Update 4: They're pretty sure they're losing propellant, and may have to come up with a new plan. That's the bad news. https://www.astrobotic.com/update-4-for-peregrine-mission-on... "We are currently assessing what alternative mission profiles may be feasible at this time" (which is almost certainly press-release-speak for "You will not go to Moon in February.")
Unfortunately, it appears the failure within the propulsion system is causing a critical loss of propellant. The team is working to try and stabilize this loss, but given the situation, we have prioritized maximizing the science and data we can capture. We are currently assessing what alternative mission profiles may be feasible at this time.
"Just before entering a known period of communication outage, the team developed and executed an improvised maneuver to reorient the solar panels toward the Sun. Shortly after this maneuver, the spaceraft entered an expected period of communication loss."
Imagine the pressure when clicking" send" on that maneuver patch
I've been in mission control for a satellite when this is going on. It is the worst stress I have experienced in my professional career. Things sorted out in the end (some bias calibrations were just plain wrong). I hope for the best for this team!
My team is about to go through this ;) It's our first pair of satellite with solar panels in only one axis, so attitude control is critical.
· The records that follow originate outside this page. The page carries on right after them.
(* ===== verification/RmCore.v ===== *)
(** * IPA resource manager: the name table, the work queue and the performance vote

    [ipa_rm_dependency_graph.c] (the table part), and from [ipa_rm.c] the three
    [ipa_rm_wq_send_*] functions and [ipa_rm_perf_profile_change]. *)

From S2P Require Import Prelude.
From S2P Require Import RmTypes.
From S2P Require Import RmPeers.

(** ** The table of resources ([struct ipa_rm_dep_graph]) *)

Definition ipa_rm_dep_get_index (resource_name : ipa_rm_resource_name) : Z :=
  if IPA_RM_RESORCE_IS_PROD resource_name then ipa_rm_prod_index resource_name
  else if IPA_RM_RESORCE_IS_CONS resource_name then ipa_rm_cons_index resource_name
  else IPA_RM_INDEX_INVALID.

Definition index_out_of_table (i : Z) : bool :=
  (i =? IPA_RM_INDEX_INVALID) || (Z.of_nat IPA_RM_RESOURCE_MAX <=? i).

(** Returns the error code and the resource pointer it wrote. *)
Definition ipa_rm_dep_graph_get_resource (resource_name : ipa_rm_resource_name) :
    RM (Z * option loc) :=
  c ← get_ctx;
  let resource_index := ipa_rm_dep_get_index resource_name in
  if index_out_of_table resource_index then mret (- EINVAL, None)
  else
    r ← of_option (lookup_z (resource_table c) resource_index);
    match r with
    | None => mret (- EINVAL, None)
    | Some l => mret (0, Some l)
    end.

Definition ipa_rm_dep_graph_add (resource : loc) : RM Z :=
  c ← get_ctx;
  r ← get_res resource;
  let resource_index := ipa_rm_dep_get_index (name r) in
  if index_out_of_table resource_index then mret (- EINVAL)
  else
    t ← of_option (store_z (resource_table c) resource_index (Some resource));
    put_ctx (ctx_with_table t c) ;;
    mret 0.

Definition ipa_rm_dep_graph_remove (resource_name : ipa_rm_resource_name) : RM Z :=
  c ← get_ctx;
  t ← of_option (store_z (resource_table c) (Z.of_nat resource_name) None);
  put_ctx (ctx_with_table t c) ;;
  mret 0.

(** ** Deferred work

    [queue_work] appends to the single-threaded queue; nothing is queued when the
    allocation of the item fails. The callers ignore the result. *)

Definition queue_work (w : rm_work) : RM () :=
  c ← get_ctx; put_ctx (ctx_with_wq (ipa_rm_wq c ++ [w]) c).

Section Deferred.
Context (E : rm_env).

Definition alloc_and_queue (w : rm_work) : RM Z :=
  work ← kzalloc E;
  if work : bool then queue_work w ;; mret 1 else mret (- ENOMEM).

Definition ipa_rm_wq_send_cmd (wq_cmd : ipa_rm_wq_cmd)
    (resource_name : ipa_rm_resource_name) (event : ipa_rm_event)
    (notify_registered_only : bool) : RM Z :=
  alloc_and_queue (WorkCmd wq_cmd resource_name event notify_registered_only).

Definition ipa_rm_wq_send_suspend_cmd (resource_name : ipa_rm_resource_name)
    (prev_state : ipa_rm_resource_state) (needed_bw : Z) : RM Z :=
  alloc_and_queue (WorkSuspend resource_name prev_state needed_bw).

Definition ipa_rm_wq_send_resume_cmd (resource_name : ipa_rm_resource_name)
    (prev_state : ipa_rm_resource_state) (needed_bw : Z) (inc_usage_count : bool) : RM Z :=
  alloc_and_queue (WorkResume resource_name prev_state needed_bw inc_usage_count).

(** ** The performance vote *)

Definition ipa_rm_perf_profile_notify_to_ipa (volt bandwidth : Z) : RM () :=
  work ← kzalloc E;
  when work (queue_work (WorkNotifyIpa volt bandwidth)).

(** The two loops over the table: the highest voltage, and the bandwidths summed on
    the producers' and on the consumers' side. *)
Definition max_volt (l : list Z) : Z := foldl (λ acc v, if acc <? v then v else acc) 0 l.

Fixpoint sum_bw (i : nat) (l : list Z) (sums : Z * Z) : Z * Z :=
  match l with
  | [] => sums
  | b :: l' =>
      let '(sp, sc) := sums in
      sum_bw (S i) l'
        (if IPA_RM_RESORCE_IS_PROD i then (u32 (sp + b), sc) else (sp, u32 (sc + b)))
  end.

Definition vote_bw (l : list Z) : Z := let '(sp, sc) := sum_bw 0 l (0, 0) in Z.min sp sc.

Definition ipa_rm_perf_profile_change (resource_name : ipa_rm_resource_name) : RM () :=
  '(err, resource) ← ipa_rm_dep_graph_get_resource resource_name;
  match resource with
  | None => mret ()                                         (* WARN_ON(1) *)
  | Some l =>
      c ← get_ctx;
      let old_volt := curr_volt c in
      let old_bw := curr_bw c in
      r ← get_res l;
      let '(bw, v) :=
        match state r with
        | IPA_RM_GRANTED | IPA_RM_REQUEST_IN_PROGRESS =>
            (Z.min (max_bw r) (needed_bw r), floor_voltage r)
        | IPA_RM_RELEASE_IN_PROGRESS | IPA_RM_RELEASED => (0, 0)
        end in
      bws ← of_option (store_z (bw_resources c) (Z.of_nat resource_name) bw);
      volts ← of_option (store_z (volt c) (Z.of_nat resource_name) v);
      let c' := mkCtx (resource_table c) (ipa_rm_wq c) volts (max_volt volts)
                  bws (vote_bw bws) in
      put_ctx c' ;;
      if (curr_volt c' =? old_volt) && (curr_bw c' =? old_bw) then mret ()
      else ipa_rm_perf_profile_notify_to_ipa (curr_volt c') (curr_bw c')
  end.
End Deferred.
The satellites will be deployed on Wednesday, wish us luck!
Actually, before we extend the panels we do have do have solar cells on 3 out of 6 faces of the satellite - which should allow us to make sure our attitude control is working as expected.
We need to deploy the panels to maximize the solar collection area and thus power for the payloads. And there simply isn't enough space on the other panels to put "backup solar cells" :)
Solar panels have nontrivial mass and this mission isn’t particularly long. Could something like a fuel cell been a better choice to power the electronics? How much energy do they need?
>there have been bags of astronaut poop on the moon since the Apollo era.
And those bags of poop are part of a collective human heritage, paid for by public funding and driven by a desire to conquer space and explore the unknown.
Peregrine was a vanity stunt for ultra rich people. They deserve to get what they paid for.
>Peregrine was a vanity stunt for ultra rich people. They deserve to get what they paid for.
I'm not sure why you think that, but I can tell you first hand as a member of the team building NASA's first unmanned lunar rover, which is going to (hopefully) land on the moon on an Astrobotic lander next year, this mission is very much not a "stunt for ultra rich people", but a very important step in NASA's ongoing work to develop cheap commercial access to space.
> Peregrine was a vanity stunt for ultra rich people. They deserve to get what they paid for.
That's quite the claim. Peregrine was contracted as part of NASA's Commercial Lunar Payload Services - which is paid for by public funding. It includes rovers from US and Mexico, and scientific payloads from US and Germany as well as other payloads from six other countries.
Of course, someone complaining about "sacred sites" makes the whole thing a vanity stunt.
Aside that, it was cool to see two launches at the Cape yesterday less than 9 hours apart. Recommend to anyone who gets the opportunity to go out there and see one at some point (though the chances that any given launch gets scrubbed is never low).